Or the gap between critics and audiences.
Marvel movies are pure cookie cutter. You know exactly what you’re going to get when you see it start. The recipe has certainly evolved since Iron Man first came about, but it’s a clear and consistent experience. It’s a recipe that works (not withstanding how insanely intertwined the stories are now).
DC is not like that. The Batman Nolan trilogy is I guess the kick-off, but some would argue Man of Steel. Either works. Now think about the movies we’ve seen so far and how different they are. Justice League, Aquaman, Suicide Squad, Harley Quinn, The Batman… all of them share a common universe, but that’s pretty much it. This has produced some very different movies, with some impressive highs (The Batman is a joy) and some terrible lows (Justice League). You never quite know what you’re going to get when you sit down to watch one.
Black Adam is a weird movie, for numerous reasons. Which continues the DCU trend.
Black Adam, as a character, has been positioned as an anti-hero for years. He is fiercely protective of his country, going to extreme means to keep them safe from harm, making him their champion. Think Doctor Doom and Latvia. His methods are anathema to the golden age of superheroes, where the ends justify the means. In his mind, criminals have made their choice and the consequences are severe. In a sense, it’s Superman if he decided to be the arm of justice – ironically, the Injustice series is all about this. DCU has tried multiple times to present nuanced heroes… that has rarely worked out. They come off as goofy rather than gray.
The film also unveils the Justice Society (I know…) with Hawkman, Dr Fate, Cyclone, and Atom Smasher all trying to stop Black Adam for “reasons” and commanded by Waller. I’d like to say that this somehow makes sense, but it truly does not. The film’s entire setup is that Black Adam is a hero, and then this squad comes out of nowhere to attack him. It’s like the important part was edited out. Also, Cyclone and Atom Smasher are woefully underused. Hawkman is solid. Dr Fate is a weird one… but given his comics background understandable. I still think it works.

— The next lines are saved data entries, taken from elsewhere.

(* ===== verification/CliAppState.v ===== *)
(** * [class CliApp] of [client-cli/src/cli_app.cpp]: state

    The application of the command-line client: it owns the signalling client,
    the data channel and the tunnel manager, and keeps what a room, a lost
    connection and a command under way need.  Its state is everything beside
    the signalling client, whose callbacks it is ([AppState], [ClientApp]); the
    fields that concern peers are the [AppLinks] inside the tunnel manager
    ([la_roomReady] is [m_roomReady] and so on, [la_port] is [m_port]). *)

From S2P Require Import Prelude Protocol Room SecureFrame TcpConn RoomOp TunJob CliDataChannel CliSignalState Fec ProbeQuality PeerConn Store RawUdp TunnelManager.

Dwayne Johnson as Black Adam is just a wall of muscle. Holy cripes. It’s insane how physically dominating he is on screen. As a character, he doesn’t develop in any meaningful sense, but he’s also not just “The Rock in a superhero suit”. I am glad to report that he doesn’t smile and has quite a few sarcastic quips throughout. Minus a few head scratching scenes, his character checks all the boxes and is fun to watch. Like stupidly fun to watch. His throne scene at the end is a nice touch.
I won’t talk about the villain aside to say that it’s really not good. Like Ares not-good.

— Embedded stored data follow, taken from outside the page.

(* ===== verification/CliCallbacks.v ===== *)
(** * [class CliApp] of [client-cli/src/cli_app.cpp]: connection, callbacks and commands

    Connecting and leaving, the callbacks [setupCallbacks] installs in the
    signalling client ([app_event]) and the commands of the user
    ([processCommand]). *)

From S2P Require Import Prelude Protocol ByteBuf Room SecureFrame Overlay TcpConn AuthKdf RoomOp TunJob CliOptions CliDataChannel CliSignalState CliSignal Fec ProbeQuality PeerConn Store RawUdp TunnelManager RoomLinks CliAppState CliApp.

Section Callbacks.
Context `{Crypto} `{CM256} `{Ikcp} {CA : ClientApp}.
#[local] Existing Instance silent_channel_app.

(** ** Settings *)

Definition app_setServer (host : bytes) (port : Z) : CS unit :=
  in_setup (fun o => set_op_roomRecoveryAttempt false (set_op_roomRecoveryScheduled false o)) ;;;
  in_app (set_ap_serverHost host) ;;; in_links (set_la_port port) ;;; in_app (set_ap_serverPassword []) ;;;
  clearResumeLease.
Definition app_setServerPassword (password : bytes) : CS unit :=
  in_conn (set_cx_authRetryBlocked false) ;;; in_app (set_ap_serverPassword password).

This won’t be popular, but my largest gripe here is the young actor put in a position to be the heart of the film. He’s meant to be the grounding part, where we can relate to the larger stakes and storyline. It is a critical role and for whatever reason, it just doesn’t work like it should. One scene in particular near the end feels like a B movie, completely un-earned. I am not sure if this is the writing or the editing. Maybe it should have been split between multiple characters, or the character had some vested interest in the stakes. They just end up being a plot device.

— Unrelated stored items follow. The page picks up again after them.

(** ** The data plane follows no dangling pointer *)

Lemma rn_upd_peer id f : runs (upd_peer id f).
Proof. apply runs_modify. Qed.
Lemma rn_put_kcp key t : runs (put_kcp key t).
Proof. apply runs_modify. Qed.
Lemma rn_put_raw key t : runs (put_raw key t).
Proof. apply runs_modify. Qed.
Lemma rn_quality id cls f : runs (upd_quality id cls f).
Proof. apply runs_modify. Qed.
Lemma rn_fire e : runs (fire e).
Proof. apply runs_modify. Qed.
#[local] Hint Resolve rn_upd_peer rn_put_kcp rn_put_raw rn_quality rn_fire : vlan.
Lemma rn_keepalive : runs sendUdpKeepalive.
Proof. unfold sendUdpKeepalive. run. Qed.
Lemma rn_udp_out o : runs (udp_out o).
Proof. unfold udp_out. run. Qed.
#[local] Hint Resolve rn_keepalive rn_udp_out : vlan.
Lemma rn_raw_send key data : raw_in s0 key -> runs (rawTunnel_send key data).
Proof. intros Hk. unfold rawTunnel_send. run. Qed.
Lemma rn_kcp_send key data : kcp_in s0 key -> runs (kcpTunnel_send key data).
Proof. intros Hk. unfold kcpTunnel_send. run. Qed.
Lemma rn_tcp_send me id cls data : runs (tcpRelaySend me id cls data).
Proof. unfold tcpRelaySend. run. Qed.
#[local] Hint Resolve rn_raw_send rn_kcp_send rn_tcp_send : vlan.
Lemma rn_sendData id packet : peer_in s0 id -> runs (sendData id packet).
Proof.
  intros Hin. unfold sendData. apply runs_peer; [done|]. intros p Hp. cbv zeta.
  destruct (slot_pointers id p (class_index (trafficClassFromIpPacket packet)) Hp) as [Hk Hr]. run.
Qed.
Lemma rn_control id cls data : peer_in s0 id -> runs (sendControlPacket id cls data).
Proof.
  intros Hin. unfold sendControlPacket. apply runs_peer; [done|]. intros p Hp. cbv zeta.
  destruct (slot_pointers id p (class_index cls) Hp) as [Hk Hr]. run.
Qed.
#[local] Hint Resolve rn_sendData rn_control : vlan.
Lemma rn_ping id cls : peer_in s0 id -> runs (sendLatencyPing id cls).
Proof. intros Hin. unfold sendLatencyPing. run. Qed.
Lemma rn_probe id cls data : peer_in s0 id -> runs (handleLatencyProbe id cls data).
Proof. intros Hin. unfold handleLatencyProbe. run. Qed.
Lemma rn_tcp_keepalive id : peer_in s0 id -> runs (sendTcpRelayKeepalive id).
Proof. intros Hin. unfold sendTcpRelayKeepalive, keepalive_class. run. Qed.
#[local] Hint Resolve rn_ping rn_probe : vlan.
Lemma rn_routeToTun id packet : runs (routeToTun id packet).
Proof.
  apply runs_total. unfold routeToTun, writePacket, fire, recordPacketDrop. walk.
Qed.
#[local] Hint Resolve rn_routeToTun : vlan.
Lemma rn_peer_data id packet : runs (onPeerDataReceived id packet).
Proof. unfold onPeerDataReceived. run. Qed.
#[local] Hint Resolve rn_peer_data : vlan.
Lemma rn_tunnel_data id cls data : peer_in s0 id -> runs (onTunnelDataReceived id cls data).
Proof. intros Hin. unfold onTunnelDataReceived. run. Qed.
Lemma rn_mark id cls : runs (markTransportDead id cls).
Proof. unfold markTransportDead. run. Qed.
#[local] Hint Resolve rn_tunnel_data rn_mark : vlan.
Lemma rn_tunnel_out id cls o : peer_in s0 id -> runs (tunnel_out id cls o).
Proof. intros Hin. unfold tunnel_out. run. Qed.
#[local] Hint Resolve rn_tunnel_out : vlan.
Lemma rn_raw_step key f : raw_in s0 key -> runs (rawTunnel_step key f).
Proof. intros Hk. unfold rawTunnel_step. run. Qed.
#[local] Hint Resolve rn_raw_step : vlan.
Lemma rn_raw_feed key data : raw_in s0 key -> runs (rawTunnel_feed key data).
Proof. intros Hk. unfold rawTunnel_feed. run. Qed.
Lemma rn_kcp_packet key p : kcp_in s0 key -> runs (sendKcpPacket key p).
Proof. intros Hk. unfold sendKcpPacket. run. Qed.
#[local] Hint Resolve rn_raw_feed rn_kcp_packet : vlan.
Lemma rn_kcp_output key data : kcp_in s0 key -> runs (kcpOutput key data).
Proof. intros Hk. unfold kcpOutput. run. Qed.
Lemma rn_recv_loop n key : kcp_in s0 key -> runs (tryRecv_loop n key).
Proof. intros Hk. induction n as [|n IH]; cbn [tryRecv_loop]; run. Qed.
#[local] Hint Resolve rn_kcp_output rn_recv_loop : vlan.
Lemma rn_tryRecv key : kcp_in s0 key -> runs (tryRecv key).
Proof. intros Hk. unfold tryRecv. run. Qed.
#[local] Hint Resolve rn_tryRecv : vlan.
Lemma rn_kcp_input key p : kcp_in s0 key -> runs (kcp_inputAndRecv key p).
Proof. intros Hk. unfold kcp_inputAndRecv. run. Qed.
#[local] Hint Resolve rn_kcp_input : vlan.
Lemma rn_kcp_feed key data : kcp_in s0 key -> runs (kcpTunnel_feed key data).
Proof. intros Hk. unfold kcpTunnel_feed. run. Qed.
Lemma rn_kcp_update key : kcp_in s0 key -> runs (kcpTunnel_update key).
Proof. intros Hk. unfold kcpTunnel_update, kcp_flush, kcp_keepalive, kcp_fec_update. run. Qed.
#[local] Hint Resolve rn_kcp_feed rn_kcp_update : vlan.
(** A tunnel found in the table is in the shape. *)
Lemma found_kcp s key o : shape_of s0 s -> tm_kcpByPeerClass s !! key = Some o -> kcp_in s0 key.
Proof. intros Hs Ho. apply (fmap_is_Some _ _ _ key (sh_kcp _ _ (shape_sym _ _ Hs))). by rewrite Ho. Qed.
Lemma found_raw s key o : shape_of s0 s -> tm_rawByPeerClass s !! key = Some o -> raw_in s0 key.
Proof. intros Hs Ho. apply (fmap_is_Some _ _ _ key (sh_raw _ _ (shape_sym _ _ Hs))). by rewrite Ho. Qed.
Lemma rn_dispatch plain : runs (dispatch_datagram plain).
Proof.
  unfold dispatch_datagram. intros s Hs. rewrite bind_gets. cbv zeta.
  destruct (_ =? UDP_RELAY_DATA); [|destruct (_ =? UDP_RAW_RELAY_DATA); [|by eexists]].
  - destruct (_ || _); [by eexists|]. destruct (tm_kcpByPeerClass s !! _) as [o|] eqn:E; [|by eexists].
    apply rn_kcp_feed; [by eapply found_kcp|done].
  - destruct (_ || _); [by eexists|]. destruct (tm_rawByPeerClass s !! _) as [o|] eqn:E; [|by eexists].
    apply rn_raw_feed; [by eapply found_raw|done].
Qed.
Lemma rn_decrypt frame : runs (tm_decrypt frame).
Proof. apply runs_total. unfold tm_decrypt. walk. Qed.
#[local] Hint Resolve rn_dispatch rn_decrypt : vlan.
Lemma rn_datagram data ip port : runs (on_datagram data ip port).
Proof. unfold on_datagram. run. Qed.
#[local] Hint Resolve rn_datagram : vlan.
Lemma rn_udp_readable l : runs (onUdpReadable l).
Proof.
  unfold onUdpReadable. assert (forall l, moves steps (recv_datagrams l)) as Hm.
  { clear l. induction l as [|[[data ip] port] l IH]; cbn [recv_datagrams]; walk. }
  apply runs_bind; [run|walk|intros s]. destruct (_ =? _); [run|].
  induction l as [|[[data ip] port] l IH]; cbn [recv_datagrams]; [run|].
  destruct (bool_decide _); [run|]. apply runs_bind; [run|walk|done].
Qed.
Lemma rn_send_or_drop id p : peer_in s0 id -> runs (send_or_drop id p).
Proof. intros Hin. unfold send_or_drop. run. Qed.
#[local] Hint Resolve rn_send_or_drop : vlan.
Lemma found_peer s id p : shape_of s0 s -> tm_peerById s !! id = Some p -> peer_in s0 id.
Proof. intros Hs Hp. apply (fmap_is_Some _ _ _ id (sh_peers _ _ (shape_sym _ _ Hs))). by rewrite Hp. Qed.
Lemma rn_fromTun packet : runs (routeFromTun packet).
Proof.
  unfold routeFromTun. intros s Hs. rewrite bind_gets. cbv zeta.
  destruct (negb _); [by eexists|]. destruct (negb _); [by apply rn_drop|].
  destruct (_ || _).
  - apply runs_for_each; [|intros ?; walk|done]. intros id Hid. apply rn_send_or_drop.
    apply list_elem_of_fmap in Hid as ([id' p] & -> & Hp). apply elem_of_map_ordered in Hp.
    by eapply found_peer.
  - unfold peerByVirtualIP. destruct (tm_peerByVIP s !! _) as [id|] eqn:Ev; [|by apply rn_drop].
    apply rn_send_or_drop; [|done].
    destruct (ok_vips _ (tm_ok_shape _ _ Hs Hok) _ _ Ev) as (p & Hp & _). by eapply found_peer.
Qed.
#[local] Hint Resolve rn_fromTun : vlan.
Lemma rn_tun_packets : runs processTunPackets.
Proof. unfold processTunPackets. run. Qed.
End Runs.
End Safety.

The end result is a mechanically challenging film, but a fun popcorn flick. The sum greatly exceeds the parts, and there is no denying the sheer joy of watching a human the size of Dwayne Johnson be a superhero. As much fun here as watching Arnold in Conan. It helps tremendously that the movie slate right now is a hot mess of nothing, giving this film time to make an impact. It’s a fun watch, and right at this moment, I think we can all appreciate that distraction.